5. Interpretation Rules

  • confidence < 0.5: "Ambiguous Object" -> Request Zoom.
  • color: "red" AND shape: "octagon": "Stop Sign".

6. Quality Assurance

  • Golden Dataset: Image of "Cracked Vase" -> Output: "Fragile".
  • Guardrails: "Never output PII labels (names/faces)."

C. Competency: WarehouseBot (Orchestration)
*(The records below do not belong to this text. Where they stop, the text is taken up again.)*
Definition tx_len (tx : Transaction) : N := N.of_nat (length (data tx)).

(** The variables that the closure [handle_txs] of [next] updates. *)
Record Pull := mkPull {
  pull_transactions : list Transaction;
  pull_acks : list N;
  pull_total_size : N;
}.

(** The closure of [filter_map] in [handle_txs]: the transactions that do not fit are kept. *)
Fixpoint pull_txs (self : TransactionConsumer) (txs : list Transaction) (pull : Pull) :
    list Transaction * Pull :=
  match txs with
  | [] => ([], pull)
  | tx :: txs =>
      if (max_consumed_bytes_per_request self <? pull_total_size pull +u64 tx_len tx)
         || (max_consumed_transactions_per_request self <=? N.of_nat (length (pull_transactions pull)))
      then
        let '(remaining_txs, pull) := pull_txs self txs pull in
        (tx :: remaining_txs, pull)
      else
        pull_txs self txs
          (mkPull (pull_transactions pull ++ [tx]) (pull_acks pull) (pull_total_size pull +u64 tx_len tx))
  end.

(** [handle_txs]. *)
Definition handle_txs (self : TransactionConsumer) (t : TransactionsGuard) (pull : Pull) :
    option TransactionsGuard * Pull :=
  let '(remaining_txs, pull) := pull_txs self (guard_transactions t) pull in
  match remaining_txs with
  | [] => (None, mkPull (pull_transactions pull) (pull_acks pull ++ [included_in_block_ack t]) (pull_total_size pull))
  | _ :: _ => (Some (mkTransactionsGuard remaining_txs (included_in_block_ack t)), pull)
  end.

(** The [while] loop of [next] over the channel. *)
Fixpoint pull_channel (self : TransactionConsumer) (tx_receiver : list TransactionsGuard)
    (pending : option TransactionsGuard) (pull : Pull) :
    list TransactionsGuard * option TransactionsGuard * Pull :=
  match pending with
  | Some _ => (tx_receiver, pending, pull)
  | None =>
      match tx_receiver with
      | [] => ([], None, pull)
      | t :: tx_receiver =>
          let '(pending, pull) := handle_txs self t pull in
          pull_channel self tx_receiver pending pull
      end
  end.

(** [next]: the transactions, the acknowledgements to send when they are in a block, and
    the consumer. *)
Definition next (self : TransactionConsumer) : list Transaction * list N * TransactionConsumer :=
  let pull := mkPull [] [] 0 in
  let '(pending, pull) :=
    match pending_transactions self with
    | Some t => handle_txs self t pull
    | None => (None, pull)
    end in
  let '(tx_receiver, pending, pull) := pull_channel self (tx_receiver self) pending pull in
  (pull_transactions pull, pull_acks pull,
   mkTransactionConsumer tx_receiver (max_consumed_bytes_per_request self)
     (max_consumed_transactions_per_request self) pending).

(** ** The client *)

Inductive ClientError : Type :=
| ConsensusShuttingDown (e : string)
| OversizedTransaction (size max : N).

(** The channel: [MAX_PENDING_TRANSACTIONS] batches at most, open or closed. *)
Record Channel := mkChannel {
  chan_queue : list TransactionsGuard;
  chan_open : bool;
}.

(** [submit_no_wait].  [None] is a sender that waits, on a channel that is full. *)
Definition submit_no_wait (max_transaction_size : N) (chan : Channel) (transactions : list bytes) (ack : N) :
    option (Result N ClientError * Channel) :=
  match list_find (λ t, max_transaction_size < N.of_nat (length t)) transactions with
  | Some (_, transaction) =>
      Some (RustErr (OversizedTransaction (N.of_nat (length transaction)) max_transaction_size), chan)
  | None =>
      let t := mkTransactionsGuard (mkTransaction <$> transactions) ack in
      if negb (chan_open chan) then Some (RustErr (ConsensusShuttingDown "channel closed"), chan)
      else if MAX_PENDING_TRANSACTIONS <=? N.of_nat (length (chan_queue chan)) then None
      else Some (RustOk ack, mkChannel (chan_queue chan ++ [t]) true)
  end.

(** ** What the consumer guarantees *)

(** The batches that are left, in order. *)
Definition batches (self : TransactionConsumer) : list TransactionsGuard :=
  option_list (pending_transactions self) ++ tx_receiver self.

Definition batch_txs (l : list TransactionsGuard) : list Transaction := l ≫= guard_transactions.

Definition txs_size (txs : list Transaction) : N := sum_N tx_len txs.

(** [tx] does not fit beside the transactions of [txs]. *)
Definition over_limit (self : TransactionConsumer) (txs : list Transaction) (tx : Transaction) : Prop :=
  max_consumed_bytes_per_request self < txs_size txs + tx_len tx ∨
  max_consumed_transactions_per_request self ≤ N.of_nat (length txs).

Record within_limits (self : TransactionConsumer) (txs : list Transaction) : Prop := {
  wl_bytes : txs_size txs ≤ max_consumed_bytes_per_request self;
  wl_count : N.of_nat (length txs) ≤ max_consumed_transactions_per_request self;
}.

(** One call of [next] split the batches [l] into those that it consumed whole, the part it
    took of the next one, and what is left. *)
Inductive split_batches (l : list TransactionsGuard) (txs : list Transaction) (acks : list N)
    (left : list TransactionsGuard) : Prop :=
| split_whole :
    left = [] → txs = batch_txs l → acks = included_in_block_ack <$> l → split_batches l txs acks left
| split_part consumed t rest taken kept :
    l = consumed ++ t :: rest →
    txs = batch_txs consumed ++ taken →
    guard_transactions t ≡ₚ taken ++ kept → taken `sublist_of` guard_transactions t →
    kept `sublist_of` guard_transactions t → kept ≠ [] →
    acks = included_in_block_ack <$> consumed →
    left = mkTransactionsGuard kept (included_in_block_ack t) :: rest →
    split_batches l txs acks left.

(** [pull] is what was collected, and its size did not overflow. *)
Record pull_ok (self : TransactionConsumer) (pull : Pull) : Prop := {
  pull_size : pull_total_size pull = txs_size (pull_transactions pull);
  pull_limits : within_limits self (pull_transactions pull);
}.

Lemma txs_size_app txs txs' : txs_size (txs ++ txs') = txs_size txs + txs_size txs'.
Proof. unfold txs_size. induction txs as [|tx txs IH]; simpl; lia. Qed.

Lemma batch_txs_app l l' : batch_txs (l ++ l') = batch_txs l ++ batch_txs l'.
Proof. unfold batch_txs. by rewrite bind_app. Qed.

Lemma over_limit_app self txs txs' tx : over_limit self txs tx → over_limit self (txs ++ txs') tx.
Proof. unfold over_limit. rewrite txs_size_app, length_app. intros []; [left | right]; lia. Qed.

Lemma pull_txs_spec self txs pull rem pull' :
  pull_ok self pull → pull_total_size pull + txs_size txs < 2 ^ 64 →
  pull_txs self txs pull = (rem, pull') →
  ∃ taken,
    txs ≡ₚ taken ++ rem ∧ taken `sublist_of` txs ∧ rem `sublist_of` txs ∧
    (rem = [] → taken = txs) ∧
    pull_transactions pull' = pull_transactions pull ++ taken ∧ pull_acks pull' = pull_acks pull ∧
    pull_ok self pull' ∧ ∀ tx, tx ∈ rem → over_limit self (pull_transactions pull') tx.
Proof.
  revert pull rem pull'. induction txs as [|tx txs IH]; intros pull rem pull' Hok Hsz Hp; simpl in Hp.
  - injection Hp as <- <-. exists []. split_and!; try done; [by rewrite app_nil_r |].
    by intros tx Htx%not_elem_of_nil.
  - change (txs_size (tx :: txs)) with (tx_len tx + txs_size txs) in Hsz.
    rewrite u64_add_small in Hp by lia.
    destruct Hok as [Hps [Hl1 Hl2]].
    destruct (orb _ _) eqn:Hfull in Hp.
    + destruct (pull_txs self txs pull) as [rem0 pull0] eqn:E. injection Hp as <- <-.
      destruct (IH pull rem0 pull0) as (taken & Hperm & Hs1 & Hs2 & _ & Ht & Ha & Hok' & Hov);
        [by repeat split | lia | done |].
      exists taken. rewrite <- Permutation_middle, <- Hperm.
      split_and!; [done | by apply sublist_cons | by apply sublist_skip | done | done | done | done |].
      intros tx' [->|Htx']%elem_of_cons; [| by apply Hov].
      rewrite Ht. apply over_limit_app. unfold over_limit. rewrite <- Hps.
      apply orb_true_iff in Hfull as [?%N.ltb_lt|?%N.leb_le]; [by left | by right].
    + apply orb_false_iff in Hfull as [?%N.ltb_ge ?%N.leb_gt].
      destruct (IH (mkPull (pull_transactions pull ++ [tx]) (pull_acks pull) (pull_total_size pull + tx_len tx))
        rem pull') as (taken & Hperm & Hs1 & Hs2 & Hnil & Ht & Ha & Hok' & Hov); [| simpl; lia | done |].
      { repeat split; simpl; rewrite ?txs_size_app, ?length_app, <- ?Hps; unfold txs_size; simpl; lia. }
      exists (tx :: taken). simpl in Ht, Ha |- *. rewrite <- Hperm.
      split_and!; [done | by apply sublist_skip | by apply sublist_cons | | | done | done | done].
      * intros Hr. by rewrite Hnil.
      * by rewrite Ht, <- app_assoc.
Qed.

(** What one batch turns into: it is consumed whole, or a part of it is kept. *)
Lemma handle_txs_spec self t pull pending pull' :
  pull_ok self pull → pull_total_size pull + txs_size (guard_transactions t) < 2 ^ 64 →
  handle_txs self t pull = (pending, pull') →
  pull_ok self pull' ∧
  match pending with
  | None =>
      pull_transactions pull' = pull_transactions pull ++ guard_transactions t ∧
      pull_acks pull' = pull_acks pull ++ [included_in_block_ack t]
  | Some t' => ∃ taken,
      guard_transactions t ≡ₚ taken ++ guard_transactions t' ∧ guard_transactions t' ≠ [] ∧
      taken `sublist_of` guard_transactions t ∧ guard_transactions t' `sublist_of` guard_transactions t ∧
      included_in_block_ack t' = included_in_block_ack t ∧
      pull_transactions pull' = pull_transactions pull ++ taken ∧ pull_acks pull' = pull_acks pull ∧
      ∀ tx, tx ∈ guard_transactions t' → over_limit self (pull_transactions pull') tx
  end.
Proof.
  unfold handle_txs. intros Hok Hsz Hh.
  destruct (pull_txs self (guard_transactions t) pull) as [rem pull0] eqn:E.
  destruct (pull_txs_spec _ _ _ _ _ Hok Hsz E) as (taken & Hperm & Hs1 & Hs2 & Hnil & Ht & Ha & [Hok1 Hok2] & Hov).
  destruct rem as [|tx rem]; injection Hh as <- <-; simpl.
  - rewrite Ha. split; [by split |]. split; [by rewrite Ht, Hnil | done].
  - split; [by split |]. by exists taken.
Qed.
  • Role: "Sort implementation items in a grid warehouse."
  • Skills: navigate_grid_2d, classify_object.
  • Behavior Tree (Orchestration):
    1. Search: Use navigate_grid_2d in "Explore Mode".
    2. Found Item: Trigger classify_object.
    3. Act:
      • If Fragile -> HandleWithCare.
      • If Heavy -> RequestForklift.
    4. Repeat.
  • App: Vite+React App that treats GitHub as a Headless CMS (using Octokit).
  • Validation Pipeline:
    1. Zod: Runtime TypeScript validation.
    2. SHACL: RDF Structure validation.
    3. Evaluations: LLM-based logical checks.